The linux process suddenly disappeared

In the past few days, I have been running experiments on the Linux server. The process takes up a lot of space and takes a long time. Sometimes I find that the process suddenly disappears.

At this time, go through the kernel log of the system. There will be a kern.log log file under the /var/log path. You can search for the process number that was killed in it (cat kern.log | grep 1026xxx), and the log will be There are the following records:

Apr 28 14:52:20 xxxx-xx kernel: [1617652.028901] oom-kill:constraint=CONSTRAINT_NONE,nodemask=(null),cpuset=/,mems_allowed=0,global_oom,task_memcg=/user.slice/user-1001.slice/session-980.scope ,task=python3.9,pid=1282264,uid=1003

For such a log record, **pid is the process number that you were killed by the system kernel OOM-KILLER, uid is the user id you logged in, and there are some other information (task)** and so on.

OOM: out of memory means that in Linux, due to system memory pressure, the system will choose to protect some system processes, and kill some other processes to release memory.
If you don't want the process to be killed by the system kernel, you have to modify the OOM-score. This value calculated by the system kernel is used to evaluate whether your process is reserved.

Several files related to OOM are /proc//oom_adj, /proc//oom_score. The former is a weight from -16 to 15, the default is 0, setting it to -17 means never being killed, and in other cases, the larger the value, the easier it is to be killed. The latter is a value calculated by it, and which processes are selected to be killed based on this value.

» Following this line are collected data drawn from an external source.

(** C3, amended.  [getByCategory c] returns exactly the stored
    registrations whose [metadata.category] equals [c], as a subsequence of
    [getAll], that is in registration order and without sorting by [order]:
    registering a type that was not registered appends its registration to
    [getAll], and to [getByCategory c] when its category is [c], whatever
    its [order]. *)
Theorem getByCategory_exact_match_in_registration_order (s : State)
    (category : string) (T : ComponentType) :
  EditorComponentRegistry.getByCategory category s =
    filter
      (λ reg, ComponentMetadata.category (ComponentRegistration.metadata reg)
              = Some category)
      (EditorComponentRegistry.getAll s) ∧
  (∀ reg,
     reg ∈ EditorComponentRegistry.getByCategory category s ↔
     reg ∈ EditorComponentRegistry.getAll s ∧
     ComponentMetadata.category (ComponentRegistration.metadata reg)
     = Some category) ∧
  EditorComponentRegistry.getByCategory category s
    `sublist_of` EditorComponentRegistry.getAll s ∧
  (∀ md,
     EditorComponentRegistry.has T s = false →
     Decorators.getComponentMetadata T s = Some md →
     let s' := EditorComponentRegistry.register T s in
     ∃ reg,
       EditorComponentRegistry.get T s' = Some reg ∧
       ComponentRegistration.metadata reg = md ∧
       EditorComponentRegistry.getAll s' = EditorComponentRegistry.getAll s ++ [reg] ∧
       EditorComponentRegistry.getByCategory category s' =
         EditorComponentRegistry.getByCategory category s ++
         (if decide (ComponentMetadata.category md = Some category)
          then [reg] else [])).
Proof.
  unfold EditorComponentRegistry.getByCategory. split_and!.
  - done.
  - intros reg. rewrite list_elem_of_filter. tauto.
  - apply sublist_filter.
  - intros md Hhas Hmd. set (s' := EditorComponentRegistry.register T s).
    exists (ComponentRegistration.mk T md (Decorators.getAllPropertyMetadata T s).1).
    assert (EditorComponentRegistry.getAll s' =
            EditorComponentRegistry.getAll s ++
            [ComponentRegistration.mk T md (Decorators.getAllPropertyMetadata T s).1])
      as Hall.
    { unfold EditorComponentRegistry.getAll, JsMap.values. subst s'.
      rewrite register_registrations.
      unfold Decorators.getComponentMetadata in Hmd. rewrite Hmd.
      rewrite JsMap_set_absent; [by rewrite fmap_app |].
      unfold EditorComponentRegistry.has, JsMap.has in Hhas.
      by destruct (JsMap.get T (registrations s)). }
    split_and!.
    + unfold EditorComponentRegistry.get. subst s'.
      rewrite register_registrations.
      unfold Decorators.getComponentMetadata in Hmd. rewrite Hmd.
      apply JsMap_get_set_eq.
    + done.
    + done.
    + rewrite Hall, filter_app. f_equal.
Qed.

Lemma getByCategory_exact_match_in_registration_order_witness :
  let s := EditorComponentRegistry.register 1
             (Decorators.componentDecorator
                (component_options "Mana" (Some "Gameplay") (Some 1%Z)) 2
                (Decorators.componentDecorator
                   (component_options "Health" (Some "Gameplay") (Some 2%Z)) 1
                   initial)) in
  EditorComponentRegistry.has 2 s = false ∧
  is_Some (Decorators.getComponentMetadata 2 s) ∧
  ∃ reg,
    EditorComponentRegistry.getByCategory "Gameplay"
      (EditorComponentRegistry.register 2 s) =
    EditorComponentRegistry.getByCategory "Gameplay" s ++ [reg].
Proof.
  intros s. split_and!; [reflexivity | by eexists |].
  destruct (getByCategory_exact_match_in_registration_order s "Gameplay" 2)
    as (_ & _ & _ & Happend).
  destruct (Happend _ eq_refl eq_refl) as (reg & _ & _ & _ & Hcat).
  exists reg. exact Hcat.
Defined.

(** ** The grouping helpers: default labels *)

(** C4, as stated, fails: for a registered component without category that
    has a property without category, both grouping helpers return, the
    component-grouping helper has no group under the key "Uncategorized" and
    the property-grouping helper has none under "General". *)
Lemma default_labels_are_not_the_plain_words :
  (∃ reg,
     reg ∈ EditorComponentRegistry.getAll scenario_plain ∧
     ComponentMetadata.category (ComponentRegistration.metadata reg) = None) ∧
  (∃ grouped,
     ComponentUtils.getComponentsByCategory scenario_plain = Normal grouped ∧
     grouped !! "Uncategorized" = None) ∧
  (∃ entry,
     entry ∈ registered_properties 1 scenario_plain ∧
     PropertyMetadata.category entry.2 = None) ∧
  (∃ grouped,
     (ComponentUtils.getPropertiesByCategory 1 scenario_plain).1 = Normal grouped ∧
     grouped !! "General" = None).
Proof.
  split_and!.
  - eexists. split; [by left | reflexivity].
  - eexists. split; reflexivity.
  - eexists. split; [by left | reflexivity].
  - eexists. split; reflexivity.
Qed.

(** C4, amended.  In every registry state in which no group key of a
    registration names a member of [Object.prototype], the
    component-grouping helper returns, and places every registration whose
    [metadata.category] is absent under the group key
    "Uncategorized 未分类" and under no other key.  For every type whose
    registration holds no property with a group key that names a member of
    [Object.prototype], the property-grouping helper returns, and places
    every property held by the registration of the type whose [category] is
    absent under the group key "General 通用" and under no other key.  The
    two labels differ, and neither names a member of [Object.prototype]. *)
Theorem default_group_labels (s : State) (T : ComponentType) :
  (no_prototype_key registration_group (EditorComponentRegistry.getAll s) →
   ∃ grouped,
     ComponentUtils.getComponentsByCategory s = Normal grouped ∧
     ∀ reg,
       reg ∈ EditorComponentRegistry.getAll s →
       ComponentMetadata.category (ComponentRegistration.metadata reg) = None →
       (∃ group, grouped !! "Uncategorized 未分类" = Some group ∧ reg ∈ group) ∧
       (∀ category group,
          grouped !! category = Some group →
          reg ∈ group → category = "Uncategorized 未分类")) ∧
  (no_prototype_key property_group (registered_properties T s) →
   ∃ grouped,
     (ComponentUtils.getPropertiesByCategory T s).1 = Normal grouped ∧
     ∀ entry,
       entry ∈ registered_properties T s →
       PropertyMetadata.category entry.2 = None →
       (∃ group, grouped !! "General 通用" = Some group ∧ entry ∈ group) ∧
       (∀ category group,
          grouped !! category = Some group →
          entry ∈ group → category = "General 通用")) ∧
  "Uncategorized 未分类" ≠ "General 通用" ∧
  inherited "Uncategorized 未分类" = false ∧
  inherited "General 通用" = false.
Proof.
  split_and!; [| |done..].
  - intros Hplain.
    destruct (getComponentsByCategory_returns s Hplain) as [grouped Hret].
    exists grouped. split; [done |]. intros reg Hin Hcat.
    assert (registration_group reg = "Uncategorized 未分类") as Hlabel
      by (unfold registration_group; by rewrite Hcat).
    split.
    + rewrite (getComponentsByCategory_lookup s grouped) by done.
      destruct (filter _ _) as [|r group] eqn:E.
      * assert (reg ∈ filter (λ reg, registration_group reg = "Uncategorized 未分类")
                        (EditorComponentRegistry.getAll s)) as Hf
          by (by apply list_elem_of_filter).
        rewrite E in Hf. by apply elem_of_nil in Hf.
      * eexists. split; [done |]. apply elem_of_sort. rewrite <-E.
        by apply list_elem_of_filter.
    + intros category group.
      rewrite (getComponentsByCategory_lookup s grouped) by done.
      destruct (filter _ _) as [|r group'] eqn:E; [done |].
      intros [= <-] Hg. apply (elem_of_sort _ _ (r :: group')) in Hg.
      rewrite <-E in Hg. apply list_elem_of_filter in Hg as [<- _]. done.
  - intros Hplain.
    destruct (getPropertiesByCategory_returns T s Hplain) as [grouped Hret].
    exists grouped. split; [done |]. intros entry Hin Hcat.
    assert (property_group entry = "General 通用") as Hlabel
      by (unfold property_group; by rewrite Hcat).
    split.
    + rewrite (getPropertiesByCategory_lookup T s grouped) by done.
      destruct (filter _ _) as [|r group] eqn:E.
      * assert (entry ∈ filter (λ entry, property_group entry = "General 通用")
                          (registered_properties T s)) as Hf
          by (by apply list_elem_of_filter).
        rewrite E in Hf. by apply elem_of_nil in Hf.
      * eexists. split; [done |]. apply elem_of_sort. rewrite <-E.
        by apply list_elem_of_filter.
    + intros category group.
      rewrite (getPropertiesByCategory_lookup T s grouped) by done.
      destruct (filter _ _) as [|r group'] eqn:E; [done |].
      intros [= <-] Hg. apply (elem_of_sort _ _ (r :: group')) in Hg.
      rewrite <-E in Hg. apply list_elem_of_filter in Hg as [<- _]. done.
Qed.

Lemma default_group_labels_witness :
  no_prototype_key registration_group
    (EditorComponentRegistry.getAll scenario_plain) ∧
  no_prototype_key property_group (registered_properties 1 scenario_plain) ∧
  (∃ reg grouped group,
     reg ∈ EditorComponentRegistry.getAll scenario_plain ∧
     ComponentMetadata.category (ComponentRegistration.metadata reg) = None ∧
     ComponentUtils.getComponentsByCategory scenario_plain = Normal grouped ∧
     grouped !! "Uncategorized 未分类" = Some group ∧ reg ∈ group) ∧
  (∃ entry grouped group,
     entry ∈ registered_properties 1 scenario_plain ∧
     PropertyMetadata.category entry.2 = None ∧
     (ComponentUtils.getPropertiesByCategory 1 scenario_plain).1 = Normal grouped ∧
     grouped !! "General 通用" = Some group ∧ entry ∈ group).
Proof.
  assert (no_prototype_key registration_group
            (EditorComponentRegistry.getAll scenario_plain)) as Hcomponents
    by (repeat constructor).
  assert (no_prototype_key property_group
            (registered_properties 1 scenario_plain)) as Hproperties
    by (repeat constructor).
  destruct (default_group_labels scenario_plain 1) as (Hc & Hp & _).
  destruct (Hc Hcomponents) as (groupedc & Hretc & Hgroupc).
  destruct (Hp Hproperties) as (groupedp & Hretp & Hgroupp).
  split_and!; [done | done | |].
  - edestruct (Hgroupc _ ltac:(left) eq_refl) as [(group & Hgroup & Hin) _].
    eexists _, _, _. split_and!; [left | reflexivity | exact Hretc | exact Hgroup | exact Hin].
  - edestruct (Hgroupp _ ltac:(left) eq_refl) as [(group & Hgroup & Hin) _].
    eexists _, _, _. split_and!; [left | reflexivity | exact Hretp | exact Hgroup | exact Hin].
Defined.

(** ** The query helpers: sorting by [order] *)

(** C5, as stated, fails: with a component without [order] registered
    before a component of order 1000, [getAvailableComponentTypes] lists the
    one without order first, so an entry with an explicit order does not
    come before every entry without one. *)
Lemma explicit_order_may_follow_missing_order :
  map fst (ComponentUtils.getAvailableComponentTypes scenario_late)
    = [1%positive; 2%positive] ∧
  ¬ explicit_before_missing (λ a, ComponentUtils.registration_order a.2)
      (ComponentUtils.getAvailableComponentTypes scenario_late).
Proof.
  split; [reflexivity |]. intros Hbefore.
  assert (is_Some (Some 1000%Z)) as Hexplicit by (by eexists).
  pose proof (Hbefore 1 0 _ _ eq_refl eq_refl Hexplicit eq_refl) as Hlt.
  lia.
Qed.

(** C5, amended.  Each sorted output the query helpers return (the addable
    components, each group of components of one category, each group of
    properties of one category) is a stable sort of its input by [order]
    ascending with a missing [order] treated as 999: the output holds the
    entries of the input; the entries sharing the same effective order (the
    default included) keep their relative prior order; among the entries
    whose [order] is not [0] the output is ascending in effective order; and
    every entry with an explicit non-zero order below 999 comes before every
    entry without one.  Where an entry of order [0] is placed among the
    entries of other orders is left open. *)
Theorem helpers_sort_stably_by_order (s : State) (T : ComponentType) :
  stable_by_order (λ a, ComponentUtils.registration_order a.2)
    (map (λ reg, (ComponentRegistration.componentType reg, reg))
       (EditorComponentRegistry.getAddable s))
    (ComponentUtils.getAvailableComponentTypes s) ∧
  (∀ grouped category group,
     ComponentUtils.getComponentsByCategory s = Normal grouped →
     grouped !! category = Some group →
     stable_by_order ComponentUtils.registration_order
       (filter (λ reg, registration_group reg = category)
          (EditorComponentRegistry.getAll s))
       group) ∧
  (∀ grouped category group,
     (ComponentUtils.getPropertiesByCategory T s).1 = Normal grouped →
     grouped !! category = Some group →
     stable_by_order (λ entry, PropertyMetadata.order entry.2)
       (filter (λ entry, property_group entry = category)
          (registered_properties T s))
       group).
Proof.
  split_and!.
  - apply sort_stable_by_order.
  - intros grouped category group Hret.
    rewrite (getComponentsByCategory_lookup s grouped) by done.
    destruct (filter _ _) as [|reg l]; [done |]. intros [= <-].
    apply (sort_stable_by_order ComponentUtils.registration_order (reg :: l)).
  - intros grouped category group Hret.
    rewrite (getPropertiesByCategory_lookup T s grouped) by done.
    destruct (filter _ _) as [|entry l]; [done |]. intros [= <-].
    apply (sort_stable_by_order (λ entry, PropertyMetadata.order entry.2)
             (entry :: l)).
Qed.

/proc//oom_adj and /proc//oom_score will change according to the linux distribution or version selected by your server.
For example, my server is a folder with many process numbers under /proc/. You need to enter the folder under the process number you want to change. There are two files oom_adj and oom_score. (/proc/1026445/oom_adj and /proc/1026445/oom_score) 1026445 represents the process number you don't want to be killed by the system kernel.

Use echo "17" > /proc/1026445/oom_adj to modify the value inside to ensure that your process will not be killed by the system kernel.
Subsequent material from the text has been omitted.